(Excerpts from a dataset)
-- Opening Marker --
(** [display_images(self, left_filename, right_filename)] *)
Definition display_images (left_filename right_filename : string) : M world unit :=
  left_image ← cv2_imread left_filename;
  right_image ← cv2_imread right_filename;
  show_image "Left Image" left_image "gray" ;;
  show_image "Right Image" right_image "gray".

(** The loop of [capture_images], from the value [photo_counter] of its
    counter.  Every turn of the loop takes at least one answer, so that
    [fuel] above the number of answers is never used up. *)
Fixpoint capture_loop (fuel : nat) (self : DualCameraCapture) (nbr_photos : nat)
    (image_folder : string) (photo_counter : nat) (answers : list string)
    (w : world) : option (result unit * (list string * world)) :=
  match fuel with
  | 0 => None
  | S fuel =>
      if bool_decide (photo_counter < nbr_photos) then
        let left_filename :=
          os_path_join image_folder
            ("left_" +:+ zfill2 (photo_counter + 1) +:+ ".png") in
        let right_filename :=
          os_path_join image_folder
            ("right_" +:+ zfill2 (photo_counter + 1) +:+ ".png") in
        match (capture_and_save_image self (left_cam_id self) left_filename ;;
               capture_and_save_image self (right_cam_id self) right_filename ;;
               display_images left_filename right_filename) w with
        | (Raise e, w) => Some (Raise e, (answers, w))
        | (Ok _, w) =>
            match validate_images answers w with
            | None => None
            | Some (true, (answers, w)) =>
                capture_loop fuel self nbr_photos image_folder (photo_counter + 1)
                  answers
                  (print ("Captured pair No " +:+ pretty (photo_counter + 1)) w).2
            | Some (false, (answers, w)) =>
                capture_loop fuel self nbr_photos image_folder photo_counter
                  answers (print "Retrying images..." w).2
            end
        end
      else Some (Ok tt, (answers, w))
  end.

(** [capture_images(self, nbr_photos, image_folder)] *)
Definition capture_images (self : DualCameraCapture) (nbr_photos : nat)
    (image_folder : string) (answers : list string) (w : world)
    : option (result unit * (list string * world)) :=
  capture_loop (S (length answers)) self nbr_photos image_folder 0 answers w.

End DualCameraCapture.

(** ** stereo_vision.py: the disparity field *)



(** ** tof_sensor.py: a frame of the sensor *)

(** [x * c] on a float32 sample for a positive float32 [c] *)
Definition fscale (c : Q) (x : fnum) : fnum :=
  match x with
  | Fin q => round32 (q * c)
  | other => other
  end.

(** The statements of the loop of [continuous_display] from the arrival
    of a frame to the call of [process_frame]: the buffers are taken
    from the frame, the amplitude is scaled by [255 / 1024] and clipped,
    and the image is the result of [process_frame]. *)
Definition store_result_image (v : image) : M TofCamera unit := fun self =>
  (Ok tt, set_result_image (Some v) self).

Definition take_frame (depth amplitude : ndarray) : M TofCamera unit :=
  set_depth_buf depth ;;
  set_amplitude_buf (map_items (fun a => clip 0 255 (fscale (255 / 1024) a)) amplitude) ;;
  result_frame ← process_frame;
  store_result_image result_frame.

(** ** Predicates and sample inputs used by the statements *)

Definition npy_name (stem : string) : string := "data" +:+ "/" +:+ stem +:+ "." +:+ "npy".

Definition populated (a : attr) : Prop :=
  match a with
  | Plain v => is_Some v
  | Sided l r => is_Some l ∧ is_Some r
  end.

Definition same_kind (a b : attr) : Prop :=
  match a, b with
  | Plain _, Plain _ | Sided _ _, Sided _ _ => True
  | _, _ => False
  end.

(** The object has the attributes the constructor creates. *)
Definition well_formed (c : StereoCalibration) : Prop :=
  Forall2 (fun x y => x.1 = y.1 ∧ same_kind x.2 y.2) c StereoCalibration_init.

Definition fully_populated (c : StereoCalibration) : Prop :=
  well_formed c ∧ Forall (fun x => populated x.2) c.

Definition arr1 (q : Q) : ndarray := Array [1; 1] [Fin q].

Definition sample_calibration : StereoCalibration :=
  [ ("cam_mats", Sided (Some (arr1 1)) (Some (arr1 2)));
    ("dist_coefs", Sided (Some (arr1 3)) (Some (arr1 4)));
    ("rot_mat", Plain (Some (arr1 5)));
    ("trans_vec", Plain (Some (arr1 6)));
    ("e_mat", Plain (Some (arr1 7)));
    ("f_mat", Plain (Some (arr1 8)));
    ("rect_trans", Sided (Some (arr1 9)) (Some (arr1 10)));
    ("proj_mats", Sided (Some (arr1 11)) (Some (arr1 12)));
    ("disp_to_depth_mat", Plain (Some (arr1 13)));
    ("valid_boxes", Sided (Some (arr1 14)) (Some (arr1 15)));
    ("undistortion_map", Sided (Some (arr1 16)) (Some (arr1 17)));
    ("rectification_map", Sided (Some (arr1 18)) (Some (arr1 19))) ].

(** The arrays an object holds, each with the stem of its file name. *)
Definition arrays_of (c : StereoCalibration) : list (string * ndarray) :=
  flat_map (fun '(key, a) =>
    match a with
    | Plain v => from_option (fun x => [(key, x)]) [] v
    | Sided l r =>
        (from_option (fun x => [(key +:+ "_" +:+ "left", x)]) [] l
         ++ from_option (fun x => [(key +:+ "_" +:+ "right", x)]) [] r)%list
    end) c.

(** A data directory that holds the binary file of every array of the
    sample calibration but that of the rotation matrix. *)
Definition world_without_rot_mat : world :=
  mk_world
    (delete (npy_name "rot_mat")
       (list_to_map (map (fun sa => (npy_name sa.1, NpyFile (Some sa.2)))
                         (arrays_of sample_calibration))))
    [].

Definition loaded_without_rot_mat : StereoCalibration :=
  (load_data "data" (StereoCalibration_init, world_without_rot_mat)).2.1.

(** What the two calls of [cv2.remap] in [rectify] give on the frames and
    the maps of the two sides: the two frames, or the [cv2.error] of the
    first call that fails. *)
Definition remap_pair `{Imgproc} (frames : pyval * pyval) (ul ur rl rr : pyval)
    : result (list ndarray) :=
  match cv2_remap frames.1 ul rl with
  | CvOk new_left =>
      match cv2_remap frames.2 ur rr with
      | CvOk new_right => Ok [new_left; new_right]
      | CvError => Raise Cv2Error
      end
  | CvError => Raise Cv2Error
  end.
-- Closing Marker --
# ABOUT THIS EXERCISE
Look back at the data above. Transcribe exactly the lines starting at the line that contains "left_image ← cv2_imread left_filename;" and ending at the line that contains "capture_loop fuel self nbr_photos image_folder photo_counter".

# ANSWER SPACE
  left_image ← cv2_imread left_filename;
  right_image ← cv2_imread right_filename;
  show_image "Left Image" left_image "gray" ;;
  show_image "Right Image" right_image "gray".

(** The loop of [capture_images], from the value [photo_counter] of its
    counter.  Every turn of the loop takes at least one answer, so that
    [fuel] above the number of answers is never used up. *)
Fixpoint capture_loop (fuel : nat) (self : DualCameraCapture) (nbr_photos : nat)
    (image_folder : string) (photo_counter : nat) (answers : list string)
    (w : world) : option (result unit * (list string * world)) :=
  match fuel with
  | 0 => None
  | S fuel =>
      if bool_decide (photo_counter < nbr_photos) then
        let left_filename :=
          os_path_join image_folder
            ("left_" +:+ zfill2 (photo_counter + 1) +:+ ".png") in
        let right_filename :=
          os_path_join image_folder
            ("right_" +:+ zfill2 (photo_counter + 1) +:+ ".png") in
        match (capture_and_save_image self (left_cam_id self) left_filename ;;
               capture_and_save_image self (right_cam_id self) right_filename ;;
               display_images left_filename right_filename) w with
        | (Raise e, w) => Some (Raise e, (answers, w))
        | (Ok _, w) =>
            match validate_images answers w with
            | None => None
            | Some (true, (answers, w)) =>
                capture_loop fuel self nbr_photos image_folder (photo_counter + 1)
                  answers
                  (print ("Captured pair No " +:+ pretty (photo_counter + 1)) w).2
            | Some (false, (answers, w)) =>
                capture_loop fuel self nbr_photos image_folder photo_counter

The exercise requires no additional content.